La Fortune des Rougon

La Fortune des Rougon (paragraphe n°902)

Partie : Préface, chapitre V

Mais Silvère, la prenant par les genoux, l'avait descendue à terre, et ils marchaient côte à côte, les bras à la taille. Tout en se querellant sur la manière dont on doit poser les pieds et les mains à la naissance des branches, ils se serraient davantage, ils sentaient sous leurs étreintes des chaleurs inconnues les brûler d'une étrange joie. Jamais le puits ne leur avait procuré de pareils plaisirs. Ils restaient enfants, ils avaient des jeux et des causeries de gamins, et goûtaient les jouissances d'amoureux, sans savoir seulement parler d'amour, rien qu'à se tenir par le bout des doigts.

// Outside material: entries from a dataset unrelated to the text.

Lemma galleryInvariant_perform call st st' :
  storeInvariant env st -> galleryInvariant st -> admissible call st ->
  perform env call st = Some st' ->
  galleryInvariant st'.
Proof.
  intros Hstore Hgallery.
  pose proof (activeIsRegistered _ _ Hstore) as Hactive.
  pose proof (storeInvariant_activeProfile st Hstore) as (Hget & Hid & Huris).
  pose proof (indicesValid _ Hgallery) as Hvalid.
  pose proof (indexValid_active st Hvalid) as Hcurrent.
  destruct call
    as [now sfx name | profileId | profileId newName | profileId | index
       | blobs | | index | fromIndex toIndex | blob
       | originalThumbnail now draws | now | m];
    simpl; intros Hadmissible.
  - intros [= <-]. unfold createProfile.
    destruct (_ >=? _); [done|]. simpl.
    destruct Hgallery as [H1 H2 H3 H4].
    assert (activeProfile
              (set_profiles
                 (JsMap.set (newProfileId now sfx)
                    (Profile.mk (newProfileId now sfx) name [] [] 0)
                    (profiles st)) st) = activeProfile st) as Hsame.
    { rewrite !activeProfile_eq. simpl. by rewrite JsMap_get_set_ne. }
    split; rewrite ?Hsame; simpl; try done.
    apply JsMap_set_Forall; [done|]. unfold indexValid. simpl. lia.
  - intros [= <-]. unfold deleteProfile.
    destruct (JsMap.get profileId (profiles st)) as [profile|] eqn:Hdeleted;
      [|done].
    destruct (_ >? 0); [done|].
    destruct (decide (profileId = DEFAULT_PROFILE_ID)) as [|Hdefault]; [done|].
    assert (Forall indexValid
              (JsMap.values (JsMap.delete profileId (profiles st)))) as Hvalid'.
    { eapply Forall_sublist; [exact Hvalid|].
      apply (fmap_sublist snd), JsMap_delete_sublist. }
    cbv zeta. simpl activeProfileId.
    destruct (decide (activeProfileId st = profileId)) as [Heq|Hne]; simpl.
    + apply galleryInvariant_sync; [|done].
      unfold activeRegistered. simpl. rewrite JsMap_get_delete_ne by done.
      apply (defaultRegistered _ _ Hstore).
    + destruct Hgallery as [H1 H2 H3 H4].
      assert (activeProfile
                (set_profiles (JsMap.delete profileId (profiles st)) st)
              = activeProfile st) as Hsame.
      { rewrite !activeProfile_eq. simpl.
        by rewrite JsMap_get_delete_ne by done. }
      split; rewrite ?Hsame; done.
  - intros [= <-]. unfold renameProfile.
    destruct (JsMap.get profileId (profiles st)) as [profile|] eqn:Hrenamed;
      [|done].
    simpl. destruct Hgallery as [H1 H2 H3 H4].
    assert (Forall indexValid
              (JsMap.values
                 (JsMap.set profileId (renamed newName profile) (profiles st))))
      as Hvalid'.
    { apply JsMap_set_Forall; [done|].
      by apply (JsMap_get_Forall _ _ _ _ Hvalid Hrenamed). }
    split; [done|..]; rewrite !activeProfile_eq in *; simpl;
      (destruct (decide (profileId = activeProfileId st)) as [->|Hne];
       [rewrite JsMap_get_set_eq; rewrite Hrenamed in *; done
       |rewrite JsMap_get_set_ne by done; done]).
  - intros [= <-]. unfold setActiveProfile, JsMap.has.
    destruct (JsMap.get profileId (profiles st)) as [profile|] eqn:Hswitched;
      [|done].
    simpl. apply galleryInvariant_sync; [|done].
    unfold activeRegistered. simpl. by exists profile.
  - intros [= <-]. by apply galleryInvariant_saveSlideIndex.
  - intros [= <-]. rewrite saveImagesToDataStore_commit by done.
    apply galleryInvariant_commit; [done..|].
    unfold indexValid in *. simpl. lia.
  - intros [= <-]. rewrite deleteAllImages_commit by done.
    apply galleryInvariant_commit; [done..|].
    unfold indexValid. simpl. lia.
  - intros [= <-]. rewrite deleteImageAtIndex_commit by done.
    destruct (_ || _); [done|].
    apply galleryInvariant_commit; [done..|by apply indexValid_deleted].
  - intros [= <-]. rewrite moveImage_commit by done.
    destruct (_ || _); [done|].
    apply galleryInvariant_commit; [done..|by apply indexValid_moved].
  - intros [= <-]. rewrite addImage_commit by done.
    apply galleryInvariant_commit; [done..|by apply indexValid_added].
  - destruct (getCustomThumbnail _ _ _ _) as [[ret st1]|] eqn:Hrun; [|done].
    intros [= <-]. by eapply galleryInvariant_getCustomThumbnail.
  - intros [= <-]. unfold timerInterval.
    destruct (_ && _); [by apply (galleryInvariant_same st) | done].
  - intros [= <-]. unfold handleSave.
    apply galleryInvariant_saveSlideIndex.
    + by destruct (_ =? _).
    + by destruct (_ =? _).
    + match goal with
      | |- context [activeProfile ?st1] =>
          rewrite (activeProfile_same st st1)
            by (simpl; by destruct (_ =? _))
      end.
      done.
Qed.

Lemma galleryInvariant_start s :
  multiProfileAbsent s -> legacyAbsent s ->
  galleryInvariant (start env (initialState s)).
Proof.
  intros Hmulti Hlegacy. unfold start, loadProfilesFromDataStore. simpl.
  rewrite (withProfiles_absent _ Hmulti), (withImages_absent _ Hlegacy).
  unfold syncCacheWithActiveProfile, getActiveProfile. simpl.
  split; simpl; try done.
  repeat constructor. unfold indexValid. simpl. lia.
Qed.

(** X2. The invariant of the gallery. It holds once the plugin has
    started on a store without a multi-profile record and without a
    legacy list, and a call keeps it, together with the invariant of the
    profile map, when the index it saves designates an image of the
    active profile, the random draws lie below the image count and a new
    profile identifier is not the active one: the current-slide index of
    every profile designates one of its images (it is 0 when there is
    none), and the cache holds the images, the data URLs and the index of
    the active profile. *)
Theorem calls_keep_gallery_invariant
    (s : DataStore.t) (call : Call) (st st' : State) :
  (multiProfileAbsent s -> legacyAbsent s ->
   galleryInvariant (start env (initialState s))) /\
  (storeInvariant env st -> galleryInvariant st -> admissible call st ->
   perform env call st = Some st' ->
   storeInvariant env st' /\ galleryInvariant st').
Proof.
  split; [apply galleryInvariant_start|].
  intros Hstore Hgallery Hadmissible Hcall. split.
  - by eapply storeInvariant_perform.
  - by eapply galleryInvariant_perform.
Qed.

(** ** The image that is shown *)

Lemma getSlot_uris profile i :
  urisOfImages env profile ->
  0 <= i < JsArray.len (Profile.images profile) ->
  exists blob,
    Profile.images profile !! Z.to_nat i = Some blob /\
    uriOf (JsArray.getSlot (Profile.dataUris profile) i)
      = UStr (blobToDataUrl env blob).
Proof.
  unfold urisOfImages, JsArray.len, JsArray.getSlot. intros -> Hi.
  destruct (lookup_lt_is_Some_2 (Profile.images profile) (Z.to_nat i))
    as [blob Hblob]; [lia|].
  exists blob. split; [done|].
  replace (i <? 0) with false by lia.
  change (map (fun blob => Some (blobToDataUrl env blob)) (Profile.images profile))
    with ((fun blob => Some (blobToDataUrl env blob)) <$> Profile.images profile).
  by rewrite list_lookup_fmap, Hblob.
Qed.

Lemma showsCustomImage_count st :
  showsCustomImage st -> 0 < JsArray.len (cachedDataUris st).
Proof.
  intros [_ Hnonempty]. pose proof (len_nonneg (cachedDataUris st)).
  assert (JsArray.len (cachedDataUris st) <> 0) by by rewrite len_zero_nil.
  lia.
Qed.

(** X3. When a custom image is shown in a state that satisfies the two
    invariants, [getCustomThumbnail] returns the data URL of an image of
    the active profile, namely of the image at the current-slide index
    that the invocation leaves; that index lies within the images, the
    URL is recorded as the image on the stream, and the list of images is
    untouched. (The random draws lie below the image count and one of
    them differs from the current index.) *)
Theorem thumbnail_is_the_image_at_the_current_index
    (originalThumbnail : string) (now : Z) (draws : list Z) (st : State) :
  storeInvariant env st -> galleryInvariant st ->
  showsCustomImage st ->
  Forall (fun d => 0 <= d < JsArray.len (cachedDataUris st)) draws ->
  (advancesSlide st -> Settings.slideshowRandom (settings st) = true ->
   Exists (fun d => d <> currentSlideIndex st) draws) ->
  exists ret st' blob,
    getCustomThumbnail originalThumbnail now draws st = Some (ret, st') /\
    ret = UStr (blobToDataUrl env blob) /\
    actualStreamImageUri st' = ret /\
    Profile.images (activeProfile st') = Profile.images (activeProfile st) /\
    0 <= currentSlideIndex st' < JsArray.len (Profile.images (activeProfile st)) /\
    Profile.images (activeProfile st) !! Z.to_nat (currentSlideIndex st')
      = Some blob.
Proof.
  intros Hstore Hgallery Hshows Hdraws Hrandom.
  pose proof (activeIsRegistered _ _ Hstore) as Hactive.
  pose proof (storeInvariant_activeProfile st Hstore) as (Hget & _ & Huris).
  pose proof (indexValid_active st (indicesValid _ Hgallery)) as Hvalid.
  pose proof (urisOfImages_len _ Huris) as Hlen.
  pose proof (showsCustomImage_count st Hshows) as Hcount.
  unfold indexValid in Hvalid.
  rewrite <- (cacheHoldsIndex _ Hgallery) in Hvalid.
  rewrite (cacheHoldsUris _ Hgallery) in Hcount.
  assert (0 <= currentSlideIndex st
            < JsArray.len (Profile.images (activeProfile st))) as Hcurrent by lia.
  destruct (keepsSlide_or_advancesSlide st Hshows) as [Hkeeps | Hadvances].
  - destruct (getSlot_uris _ _ Huris Hcurrent) as (blob & Hblob & Hshown).
    assert (exists st',
              getCustomThumbnail originalThumbnail now draws st =
                Some (uriOf (JsArray.getSlot (cachedDataUris st)
                               (currentSlideIndex st)), st') /\
              actualStreamImageUri st' =
                uriOf (JsArray.getSlot (cachedDataUris st) (currentSlideIndex st)) /\
              currentSlideIndex st' = currentSlideIndex st /\
              profiles st' = profiles st /\
              activeProfileId st' = activeProfileId st)
      as (st' & Hrun & Hactual & Hindex & Hprofiles & Hid).
    { destruct (decide (JsArray.len (cachedDataUris st) = 1
                        \/ Settings.slideshowEnabled (settings st) = false))
        as [Hsingle | Hmany].
      - eexists. rewrite (getCustomThumbnail_single _ _ _ _ Hshows Hsingle).
        cbv zeta.
        replace (currentSlideIndex st <? JsArray.len (cachedDataUris st))
          with true
          by (rewrite (cacheHoldsUris _ Hgallery); lia).
        by repeat split.
      - assert (manualSlideChange st = true) as Hmanual
          by (destruct Hkeeps as [?|[?|?]]; tauto).
        assert (JsArray.len (cachedDataUris st) <> 1) as Hcount1 by tauto.
        assert (Settings.slideshowEnabled (settings st) = true) as Hslideshow
          by (destruct (Settings.slideshowEnabled (settings st)); tauto).
        eexists.
        rewrite (getCustomThumbnail_manual _ _ _ _ Hshows Hcount1 Hslideshow
                   Hmanual).
        by repeat split. }
    exists (UStr (blobToDataUrl env blob)), st', blob.
    rewrite (cacheHoldsUris _ Hgallery) in Hrun, Hactual.
    rewrite Hshown in Hrun, Hactual.
    rewrite (activeProfile_same st st' Hprofiles Hid), Hindex.
    repeat split; try done; lia.
  - pose proof (getCustomThumbnail_advance originalThumbnail now draws st
                  Hshows Hadvances) as Hrun.
    assert (exists nextIndex,
              selectedIndex draws st = Some nextIndex /\
              0 <= nextIndex < JsArray.len (Profile.images (activeProfile st)))
      as (nextIndex & Hselected & Hnext).
    { unfold selectedIndex.
      destruct (Settings.slideshowRandom (settings st)) eqn:Hmode.
      - pose proof (Hrandom Hadvances eq_refl) as Hdiffers.
        destruct Hadvances as (Hmany & _ & _).
        destruct (proj2 (drawNextIndex_is_Some (currentSlideIndex st) _ draws Hmany)
                    Hdiffers)
          as [nextIndex Hdrawn].
        exists nextIndex. split; [done|].
        apply drawNextIndex_drawn in Hdrawn.
        apply (proj1 (Forall_forall _ _) Hdraws) in Hdrawn.
        rewrite (cacheHoldsUris _ Hgallery) in Hdrawn. lia.
      - eexists. split; [done|].
        rewrite (cacheHoldsUris _ Hgallery), Hlen.
        pose proof (Z.rem_bound_pos (currentSlideIndex st + 1)
                      (JsArray.len (Profile.images (activeProfile st)))).
        lia. }
    rewrite Hselected in Hrun. cbv zeta in Hrun.
    destruct (getSlot_uris _ _ Huris Hnext) as (blob & Hblob & Hshown).
    rewrite (cacheHoldsUris _ Hgallery), Hshown in Hrun.
    set (st1 := set_actualStreamImageUri _ _) in Hrun.
    assert (activeRegistered st1) as Hactive1 by done.
    assert (activeProfile st1 = activeProfile st) as Hsame
      by by apply activeProfile_same.
    assert (actualStreamImageUri st1 = UStr (blobToDataUrl env blob))
      as Hactual by done.
    clearbody st1.
    rewrite saveSlideIndex_commit in Hrun by done.
    eexists _, _, blob. split; [exact Hrun|].
    rewrite commit_active by done.
    rewrite commit_registered by done. simpl. rewrite Hsame.
    repeat split; try done; lia.
Qed.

Ils cherchaient la tiédeur de leurs mains, pris d'un besoin instinctif, ignorant où allaient leurs sens et leur cœur. A cette heure d'heureuse naïveté, ils se cachaient même la singulière émotion qu'ils se donnaient mutuellement, au moindre contact. Souriants, étonnés parfois des douceurs qui coulaient en eux, dès qu'ils se touchaient, ils s'abandonnaient secrètement aux mollesses de leurs sensations nouvelles, tout en continuant à causer comme deux écoliers, des nids de pie qui sont si difficiles à atteindre.